I feel like cockroachdb & partitioning are good solutions, but for other set of problems. In my case, I simply need to use replicas in different regions. I did research into cockroachdb, and while cool, it’s more expensive, harder to deploy, doesn’t support all postgres extensions, you need to be aware that even PSQL queries might have to be written differently or behave differently.

Simpler postgres replicas should be enough.

codyjroberts · November 19, 2024, 2:46am

Interesting. I see that now Multiple Databases with Active Record — Ruby on Rails Guides.

I’ve checked out the Fly lib, and yes, they do something similar, and it was one of the main reasons I was looking to use Fly for my servers. But their solution is designed to tie you to Fly, which isn’t cool (though makes sense), and I don’t want to use Fly anymore (expensive, flaky deploys, unreliable uptime).

Yeah, didn’t mean to suggest you should use fly, just that the library might be helpful in implementing behavior that meets your needs. We’re on Fly but with Crunchy, coming from GKE + CloudSQL at the last gig. It’s been a bit rocky but I’d still recommend them for the price. That said GCP was pleasant to work with as well.

Understood. And I’m sorry, I should have said shard rather than partition. e.g. shipping primaries based on region might be an easier lift / better choice depending on the domain you’re working with. Even Intercom at their team size is flashing me stale data. Eventual consistency isn’t something I’d want to deal with for as long as I can avoid it. Wonder if they use that rails solution I actually think they have a rails monolith.

Completely random, but this America reference in the Ecto docs

Ecto also allows you to start a repository with no name (just like that famous horse).

seva · November 24, 2024, 5:03pm

It’s all good, no need to apologize!
Oh interesting, thank you for sharing your experience with Crunchy / GCP.
I was looking into Crunchy too, but a bit expensive for our budget and scale.
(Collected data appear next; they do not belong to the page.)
(* ===== verification/DaemonReceiver.v ===== *)
(** * The Android Auto receiver in the bridge daemon

    [src/src/bridge_daemon_main.cpp], the thread of the wired receiver: waiting for a
    configuration, the sockets it opens, the order of its start, and the callbacks that
    join the receiver to the forwarders, to the CarPlay worker and to the store of
    capabilities; and [src/src/bridge/h264_normalizer.cpp], through which the picture
    passes.  FFmpeg's filter is what its calls return. *)

From S2P Require Import Prelude Text Bplist IngressQueue DaemonLog Config HeadUnitCapabilities ReceiverTypes AndroidAuto DaemonParts MediaForwarders WiredReceiver ReceiverReports.
#[local] Open Scope Z_scope.

(** ** The normalizer *)

Record FilterSetUp := mkFilterSetUp { found : bool; allocated : bool; options_set : bool; initialized : bool }.

(** Whether there is a filter. *)
(* src/src/bridge/h264_normalizer.cpp:30-46 H264Normalizer *)
Definition new_normalizer (t : FilterSetUp) : bool :=
  if negb (found t) || negb (allocated t) then false
  else options_set t && initialized t.

(** [errors]: FFmpeg's text for a code. *)
Section Normalizer.
Context (errors : Z -> Bytes).

Inductive FilterTurn := NoPacket | Received (data : Bytes) | TryLater | EndOfStream | ReceiveFailed (code : Z).

(** [None]: the loop is still running. *)
(* src/src/bridge/h264_normalizer.cpp:86-108 H264Normalizer::normalize (receive) *)
Fixpoint receive_packets (turns : list FilterTurn) (output : list Bytes) : option (list Bytes * Bytes) :=
  match turns with
  | [] => None
  | turn :: turns =>
      match turn with
      | NoPacket => Some ([], bs "unable to allocate normalized H.264 output packet")
      | TryLater | EndOfStream => Some (output, [])
      | ReceiveFailed code => Some ([], bs "unable to receive normalized Android Auto H.264: " ++ errors code)
      | Received data => receive_packets turns (output ++ [data])
      end
  end.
Yeah, primaries based on region is something I looked into as well. Tbh, the data for me is intertwined, so partitioning it by region will be tough.

There’s another potential solution I thought of to solve this, but haven’t tried yet:

Say, I have two web+db servers, one in EU & AUS regions.
Elect one as primary (eg EU), and one as follower (AUS)
Put CloudFlare LoadBalancer in front of both, make sure it distributes traffic geographically for best latency, replicating Fly behaviour.
From what I read, you can setup custom load-balancer rules, e.g. setup for POST (i.e. write) requests to be sent to the primary pool (e.g. EU), and for appropriate headers/cookies from the app server to be set to ensure CF directs traffic to primary for a brief period after write.

This won’t work for LiveView, since it’s over web-sockets. But I’m building things in Hotwire.

If it works out, then it avoids the need to build anything custom in Elixir.